Safety protocol that was specified beforehand dictated that pacing be switched to asynchronous mode for pacing-dependent patients; pacing placed in demand mode for others; and tachyarrhythmia functions disabled.
In regards to the changes in device parameters, 1% of the patients had P-wave amplitude fall by at least 50% after having the MRI scan. There were no adverse reactions of the patients noted in the 63% that had a follow-up after 1 year. After that year, the most common changes described included decreases in P-wave amplitude (4%), increases in P-wave amplitude (4%), increases in atrial capture threshold (4%), increases in right ventricular capture threshold (4%), and increases in left ventricular capture threshold (3%).
The authors continued that “No change in device parameters that occurred either immediately after the MRI or at long-term follow-up in any patient was large enough to result in lead or system revision or device reprogramming.”

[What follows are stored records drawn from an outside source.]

(** On a healthy execution service the loop runs to its end when the order
    numbers are strings. *)
Lemma completed_loop_returns self bs :
  do_service_healthy rt ->
  Forall (Forall (fun v => exists s, v = VStr s)) bs ->
  forall orders t,
    forallb hashable orders = true ->
    exists out t',
      completed_loop rt self bs orders t = (Ok out, t')
      /\ forallb hashable out = true.
Proof.
  intros Hsrv Hbs. induction Hbs as [|b bs Hb _ IH]; intros orders t Hh;
    cbn [completed_loop].
  - exists orders, t. split; [reflexivity | exact Hh].
  - assert (join_values "," b
            = Ok (join "," (List.map (fun v => match v with
                                               | VStr s => s
                                               | _ => ""
                                               end) b))) as Hjoin.
    { unfold join_values. erewrite rmap_total; [reflexivity|].
      intros v Hv. rewrite List.Forall_forall in Hb.
      destruct (Hb v Hv) as (s0 & ->). reflexivity. }
    rewrite (bind_step _ _ t _ t (f_equal (fun r => (r, t)) Hjoin)).
    match goal with
    | |- context [fetch_DO rt self ?e] => set (q := do_request self e)
    end.
    destruct (Hsrv t q eq_refl) as (Hstatus & recs & Hbody & Hrecs).
    assert (fetch_DO rt self
              (completed_endpoint
                 (join "," (List.map (fun v => match v with
                                               | VStr s => s
                                               | _ => ""
                                               end) b))) t
            = (Ok (VList (List.map VObj recs)), t ++ [q])) as Hfetch.
    { rewrite fetch_DO_checked, checked_run. fold q. rewrite Hstatus.
      unfold response_json. rewrite Hbody. reflexivity. }
    rewrite (bind_step _ _ _ _ _ Hfetch).
    assert (DataFrame (VList (List.map VObj recs))
            = Ok {| columns := keys_union recs;
                    rows := List.map (record_row (keys_union recs)) recs |})
      as Hdf.
    { unfold DataFrame.
      rewrite (rmap_total as_record (fun v => match v with
                                              | VObj o => o
                                              | _ => []
                                              end)).
      - rewrite List.map_map, List.map_id. reflexivity.
      - intros v Hv. apply List.in_map_iff in Hv as (o & <- & _). reflexivity. }
    rewrite (bind_step _ _ (t ++ [q]) _ (t ++ [q])
               (f_equal (fun r => (r, t ++ [q])) Hdf)).
    unfold has_column, getcol. cbn [columns rows].
    destruct (index_of "orderNumber" (keys_union recs)) as [i|] eqn:Hi.
    + unfold bind at 1. unfold bind at 1. unfold lift at 1.
      unfold py_unique. unfold bind at 1. unfold lift at 1.
      set (c := List.map (fun r => nth i r VNull)
                         (List.map (record_row (keys_union recs)) recs)).
      assert (forallb hashable c = true) as Hc.
      { apply List.forallb_forall. intros v Hv. unfold c in Hv.
        rewrite List.map_map in Hv.
        apply List.in_map_iff in Hv as (o & <- & Ho).
        rewrite (record_row_nth _ _ _ _ Hi).
        rewrite List.Forall_forall in Hrecs. specialize (Hrecs o Ho).
        destruct (assoc "orderNumber" o) as [v|]; [|reflexivity].
        apply Hrecs. reflexivity. }
      rewrite Hc. unfold ret at 1. apply IH.
      rewrite List.forallb_app, Hh. cbn.
      apply List.forallb_forall. intros v Hv.
      rewrite List.forallb_forall in Hc. apply Hc.
      clear -Hv. unfold unique in Hv. revert Hv. generalize (@nil value).
      induction c as [|x c IHc]; intros seen Hv; cbn in Hv; [contradiction|].
      destruct (isin x seen).
      * right. eapply IHc. exact Hv.
      * destruct Hv as [<-|Hv]; [left; reflexivity | right; eapply IHc; exact Hv].
    + unfold bind at 1. unfold ret at 1. apply IH. exact Hh.
Qed.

The complete study was made up of 1,509 patients. All completed 1.5T MRI scans that were deemed necessary by their physicians, despite all of them having a pacemaker (58%) or ICD (42%) that was not deemed MRI-ready by the FDA. The clinicians working on the study performed device interrogation at baseline and immediately following the MRI scan.
According to Nazarian’s group, “In our smaller study that was reported previously, we noted an association between thoracic imaging and changes in long-term right ventricular sensing and capture threshold. However, the current larger study, in which the follow-up period was longer, does not suggest any association between the region of imaging and detrimental changes in device parameters. The primary detrimental associations were a larger reduction in right atrial and right ventricular lead sensing immediately after the MRI with ICD systems than with pacemakers, as well as a larger reduction in long-term right ventricular lead sensing with longer lead length than with shorter lead length.”
The research and subsequent study was a single-center study, but the analysis included patients with a wide variety of cardiac devices. The number of each pacemaker or ICD was small, therefore a 20% rate of patients were lost to follow-up, which limited the studies full capabilities. However, the present findings still compliment those of the older, similar MagnaSafe Registry.